There are many different approaches that you can use to complete a behavioral assessment and there are also different styles that are best suited to different behavior issues. Each behavior assessment is unique and each intervention is unique. No two children are the same and what works for one student might now work with another. Chapter 10 is about Positive Behavioral Supports, this was the chapter that I felt like I could relate to the most. My school district participates in the PBIS district-wide and I have seen the positive effects that this has on the students. When you teach a child with praise they are more likely to respond with a good attitude. When you belittle a child or only focus on the negative the student is more likely to respond with negativity also. I have seen teachers who fall under both categories and the students tend to favor the ones who are more positive. By giving a student a reason to improve a behavior you are not bribing the student, you are trying to reinforce the positive behavior while reducing the negative behavior. There may be times when you will have to use negative reinforcement in response to a behavior, but I feel that this should only happen in cases where the child is about to cause harm to himself or another student.
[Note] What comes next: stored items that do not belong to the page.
(** * ABG analyzer: the ATS six-step engine of [src/utils/abgCalculator.js]

    The class [ABGAnalyzer] keeps two mutable fields, [this.results] and
    [this.state]; every method reads and writes them and returns the text of
    its step.  The embedding below threads the object explicitly through a
    small state monad, one Rocq definition per method, with the names of the
    source.

    Numbers.  The engine is embedded twice.  In the first embedding a
    number is [NaN] or a finite rational ([Q], exact arithmetic); it carries
    the statements on the course of an analysis (which steps run, what they
    store and in which order, the texts) and on the tests that compare a
    measurement or a stored value with a literal.  In the second
    ([Module IEEE]) a number is an IEEE 754 binary64 value ([SpecFloat] of
    the Standard Library) and every operation rounds as JavaScript does,
    with both zeros, the infinities and NaN; it carries the statements whose
    outcome hangs on a computed value: the compensation bands of step 4, the
    anion gap of step 5 and the consistency check of step 1.  There one unit
    in the last place decides the branch: PaCO2 29.8 with HCO3 13.2 is found
    2.0000000000000036 away from the expected value, outside a band of 2.

    Input values.  A measurement is [undefined], [null] or a number, which
    is what the presence checks of the source distinguish.  Within that input
    type no modelled operation throws, so the [catch] block of [analyze] is
    never entered; it is recalled in a comment at its place.

    Runtime.  [Math.pow], [Number.prototype.toFixed] and the conversion of a
    number to a string inside a template literal are services of the
    JavaScript runtime.  They are taken as an interface ([JSRuntime]); every
    theorem holds for each implementation of it.

    Callers.  The handlers through which the application reaches the engine
    are embedded after it: [handleAnalysis] and [handleError] of [App.jsx]
    with the results column they feed, [validateInput] and [handleSubmit]
    of [ManualInputForm.jsx], and [handleOcrValueChange] and
    [handleProcessOcr] of [FileUpload.jsx].  [parseFloat] on the text of a
    field is an interface as well ([StringParser]). *)

From Stdlib Require Import QArith Qabs Qround Lqa Ascii.
From Stdlib Require String DecimalString SpecFloat.
From stdpp Require Import base strings gmap list.

(* ------------------------------------------------------------------ *)
(** ** Numbers *)

Module Num.

Inductive number : Type :=
| NaN
| Fin (q : Q).

Definition Qlt_bool (x y : Q) : bool := negb (Qle_bool y x).

(** [a < b], [a <= b], [a > b], [a >= b]: false as soon as one side is NaN. *)
Definition lt (a b : number) : bool :=
  match a, b with Fin x, Fin y => Qlt_bool x y | _, _ => false end.
Definition le (a b : number) : bool :=
  match a, b with Fin x, Fin y => Qle_bool x y | _, _ => false end.
Definition gt (a b : number) : bool := lt b a.
Definition ge (a b : number) : bool := le b a.

(** [a === b] on numbers. *)
Definition strict_eq (a b : number) : bool :=
  match a, b with Fin x, Fin y => Qeq_bool x y | _, _ => false end.

Definition lift2 (f : Q -> Q -> Q) (a b : number) : number :=
  match a, b with Fin x, Fin y => Fin (f x y) | _, _ => NaN end.

Definition add : number -> number -> number := lift2 Qplus.
Definition sub : number -> number -> number := lift2 Qminus.
Definition mul : number -> number -> number := lift2 Qmult.

(** [a / b].  Both divisions of the engine sit behind the test
    [b === 0]; a zero divisor, which would give an infinity or NaN in
    JavaScript, is mapped to [NaN] here and is not reached (lemma
    [div_guarded]). *)
Definition div (a b : number) : number :=
  match a, b with
  | Fin x, Fin y => if Qeq_bool y 0 then NaN else Fin (x / y)
  | _, _ => NaN
  end.

Definition neg (a : number) : number :=
  match a with Fin x => Fin (- x) | NaN => NaN end.

(** [Math.abs] and [Math.max]. *)
Definition abs (a : number) : number :=
  match a with Fin x => Fin (Qabs x) | NaN => NaN end.
Definition max (a b : number) : number :=
  lift2 (fun x y => if Qle_bool x y then y else x) a b.

Definition is_nan (a : number) : bool :=
  match a with NaN => true | Fin _ => false end.

End Num.

Export Num(number, NaN, Fin).

Declare Scope js_scope.
Delimit Scope js_scope with js.
Bind Scope js_scope with number.
Infix "+" := Num.add : js_scope.
Infix "-" := Num.sub : js_scope.
Infix "*" := Num.mul : js_scope.
Infix "/" := Num.div : js_scope.
Infix "<?" := Num.lt (at level 70) : js_scope.
Infix "<=?" := Num.le (at level 70) : js_scope.
Infix ">?" := Num.gt (at level 70) : js_scope.
Infix ">=?" := Num.ge (at level 70) : js_scope.
Infix "===" := Num.strict_eq (at level 70) : js_scope.

(** A numeric literal of the source. *)
Definition lit (q : Q) : number := Fin q.
Arguments lit q%_Q.

(* ------------------------------------------------------------------ *)
(** ** Values of the measurement object *)

Inductive jsval : Type :=
| JUndefined
| JNull
| JNum (n : number).

(** The abstract operation ToNumber, applied by [isNaN], by arithmetic and
    by the relational operators. *)
Definition ToNumber (v : jsval) : number :=
  match v with
  | JUndefined => NaN
  | JNull => lit 0
  | JNum n => n
  end.

Definition isNaN (v : jsval) : bool := Num.is_nan (ToNumber v).

(** [parseFloat] converts its argument to a string and parses it back:
    a number comes back unchanged, ["undefined"] and ["null"] give NaN. *)
Definition parseFloat (v : jsval) : number :=
  match v with
  | JNum n => n
  | JUndefined | JNull => NaN
  end.

Definition is_undefined (v : jsval) : bool :=
  match v with JUndefined => true | _ => false end.
Definition is_null (v : jsval) : bool :=
  match v with JNull => true | _ => false end.

(** The measurement object: property name to value.  Reading a property
    that is absent gives [undefined]. *)
Definition prop (values : gmap string jsval) (key : string) : jsval :=
  default JUndefined (values !! key).

(* ------------------------------------------------------------------ *)
(** ** Strings *)

Module Str.

(** [s.includes(t)]. *)
Fixpoint includes (s t : string) : bool :=
  String.prefix t s ||
  match s with
  | EmptyString => false
  | String _ s' => includes s' t
  end.

(** [s.replace(/_/g, ' ')]. *)
Fixpoint replace_underscores (s : string) : string :=
  match s with
  | EmptyString => EmptyString
  | String c s' =>
      String (if Ascii.eqb c "_"%char then " "%char else c)
             (replace_underscores s')
  end.

Fixpoint drop (n : nat) (s : string) : string :=
  match n, s with
  | S n', String _ s' => drop n' s'
  | _, _ => s
  end.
When I was completing my observation the teacher I was observing gave me a lot of really good advice on not only behavior assessment but how to avoid behavior issues in the first place. When you provide a positive and welcoming atmosphere for students to walk into they are more likely to respond positively, but when a student knows that the teacher does not like them, or will be yelled at for something the student will usually act out. Avoid threats and always follow through with promises. Recognize the good in each student and make them aware of this.
This teacher also gave me a laminated copy of the Maslow’s Hierarchy of Needs. Before you delve into the behavior assessment ensure that the students is having the basic needs met, if a student is hungry or tired they maybe more likely to have behavior issues.
There are so many more things that I want to learn about Behavior Management. This class for me was just the beginning. I wish I could say that I am ready to jump right in and start performing assessments and planning interventions. But there is so much more that I have to learn. Most of this knowledge will come on the job when I am teaching in a classroom and I can really see myself using many of the strategies and assessments that I have learned in this class. I can see myself using this information in any type of classroom.